> _Assignment_
Of the lines listed below, return exactly those that run from the line containing "From S2P Require Import Prelude GoStrings." through the line containing "Definition set_ProbeData (data", both included.

> _Records shown_

(* ===== verification/Model.v ===== *)
(** * The data the components share

    [model/mediafile.go], [model/transcoding.go], [model/player.go].  A
    [MediaFile] row has some seventy columns; the record holds those the
    modelled components read or write. *)

From S2P Require Import Prelude GoStrings.

Local Open Scope Z_scope.

(** Durations and other [float32] values are only copied by the modelled code:
    they are kept as their bit pattern. *)
Definition float32 : Type := Z.

(** [time.Time] as nanoseconds since the Unix epoch. *)
Definition time : Type := Z.
Definition second : Z := 1000000000.

(** The zero [time.Time], January 1 of year 1 UTC. *)
Definition zero_time : time := -62135596800 * second.
Definition IsZero (t : time) : bool := t =? zero_time.

(** [t.Truncate(time.Second)], [t.Unix()] and [time.Unix(s, 0)]. *)
Definition TruncateSecond (t : time) : time := (t / second) * second.
Definition Unix (t : time) : Z := t / second.
Definition FromUnix (s : Z) : time := s * second.

Record MediaFile := mkMediaFile {
  mf_ID : string;
  mf_LibraryPath : string;
  mf_Path : string;
  mf_Title : string;
  mf_Suffix : string;
  mf_Duration : float32;
  mf_Size : Z;
  mf_BitRate : Z;
  mf_SampleRate : Z;
  mf_BitDepth : option Z;
  mf_Channels : Z;
  mf_Codec : string;
  mf_ProbeData : string;
  mf_UpdatedAt : time;
  mf_LibraryID : Z;
  mf_Artist : string;
  mf_AlbumID : string;
  mf_AlbumArtistID : string;
  (** The ids of [Participants[model.RoleArtist]]. *)
  mf_ArtistIDs : list string;
  mf_Album : string;
  mf_MbzRecordingID : string;
  mf_MbzAlbumID : string;
  (** [Tags.Values(model.TagISRC)]. *)
  mf_ISRCs : list string;
  mf_Starred : bool;
  mf_Rating : Z;
  mf_Missing : bool
}.

Definition set_ProbeData (data : string) (mf : MediaFile) : MediaFile :=
  mkMediaFile (mf_ID mf) (mf_LibraryPath mf) (mf_Path mf) (mf_Title mf) (mf_Suffix mf)
    (mf_Duration mf) (mf_Size mf) (mf_BitRate mf) (mf_SampleRate mf) (mf_BitDepth mf)
    (mf_Channels mf) (mf_Codec mf) data (mf_UpdatedAt mf)
    (mf_LibraryID mf) (mf_Artist mf) (mf_AlbumID mf) (mf_AlbumArtistID mf) (mf_ArtistIDs mf)
    (mf_Album mf) (mf_MbzRecordingID mf) (mf_MbzAlbumID mf) (mf_ISRCs mf) (mf_Starred mf) (mf_Rating mf)
    (mf_Missing mf).

#[export] Instance MediaFile_eq_dec : EqDecision MediaFile.
Proof. solve_decision. Defined.

(** [gg.V]: the pointed-to value, or the zero value. *)
Definition V (p : option Z) : Z := default 0 p.

Definition AbsolutePath (mf : MediaFile) : string :=
  PathJoin [mf_LibraryPath mf; mf_Path mf].

Definition inferCodecFromSuffix (mf : MediaFile) : string :=
  let s := ToLower (mf_Suffix mf) in
  let among l := existsb (String.eqb s) l in
  if among ["mp3"; "mpga"] then "mp3"
  else if among ["mp2"] then "mp2"
  else if among ["ogg"; "oga"] then "vorbis"
  else if among ["opus"] then "opus"
  else if among ["mpc"] then "mpc"
  else if among ["wma"] then "wma"
  else if among ["flac"] then "flac"
  else if among ["wav"] then "pcm"
  else if among ["aif"; "aiff"; "aifc"] then "pcm"
  else if among ["ape"] then "ape"
  else if among ["wv"; "wvp"] then "wv"
  else if among ["tta"] then "tta"
  else if among ["tak"] then "tak"
  else if among ["shn"] then "shn"
  else if among ["dsf"; "dff"] then "dsd"
  else if among ["m4a"] then (if V (mf_BitDepth mf) >? 0 then "alac" else "aac")
  else if among ["m4b"; "m4p"; "m4r"] then "aac"
  else "".

Definition AudioCodec (mf : MediaFile) : string :=
  if negb (String.eqb (mf_Codec mf) "") then ToLower (mf_Codec mf)
  else inferCodecFromSuffix mf.

Record Transcoding := mkTranscoding {
  trc_ID : string;
  trc_Name : string;
  trc_TargetFormat : string;
  trc_Command : string;
  trc_DefaultBitRate : Z
}.

(** The columns of [model.Player] that streaming and scrobbling look at. *)
Record Player := mkPlayer {
  pl_ID : string;
  pl_MaxBitRate : Z;
  pl_ScrobbleEnabled : bool
}.

(** [TruncateSecond] and [Unix] agree: the code compares one with the other. *)
Lemma FromUnix_Unix t : FromUnix (Unix t) = TruncateSecond t.
Proof. done. Qed.

Lemma TruncateSecond_idemp t : TruncateSecond (TruncateSecond t) = TruncateSecond t.
Proof. unfold TruncateSecond. rewrite Z.div_mul by done. done. Qed.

> _Finished exercise_
From S2P Require Import Prelude GoStrings.

Local Open Scope Z_scope.

(** Durations and other [float32] values are only copied by the modelled code:
    they are kept as their bit pattern. *)
Definition float32 : Type := Z.

(** [time.Time] as nanoseconds since the Unix epoch. *)
Definition time : Type := Z.
Definition second : Z := 1000000000.

(** The zero [time.Time], January 1 of year 1 UTC. *)
Definition zero_time : time := -62135596800 * second.
Definition IsZero (t : time) : bool := t =? zero_time.

(** [t.Truncate(time.Second)], [t.Unix()] and [time.Unix(s, 0)]. *)
Definition TruncateSecond (t : time) : time := (t / second) * second.
Definition Unix (t : time) : Z := t / second.
Definition FromUnix (s : Z) : time := s * second.

Record MediaFile := mkMediaFile {
  mf_ID : string;
  mf_LibraryPath : string;
  mf_Path : string;
  mf_Title : string;
  mf_Suffix : string;
  mf_Duration : float32;
  mf_Size : Z;
  mf_BitRate : Z;
  mf_SampleRate : Z;
  mf_BitDepth : option Z;
  mf_Channels : Z;
  mf_Codec : string;
  mf_ProbeData : string;
  mf_UpdatedAt : time;
  mf_LibraryID : Z;
  mf_Artist : string;
  mf_AlbumID : string;
  mf_AlbumArtistID : string;
  (** The ids of [Participants[model.RoleArtist]]. *)
  mf_ArtistIDs : list string;
  mf_Album : string;
  mf_MbzRecordingID : string;
  mf_MbzAlbumID : string;
  (** [Tags.Values(model.TagISRC)]. *)
  mf_ISRCs : list string;
  mf_Starred : bool;
  mf_Rating : Z;
  mf_Missing : bool
}.

Definition set_ProbeData (data : string) (mf : MediaFile) : MediaFile :=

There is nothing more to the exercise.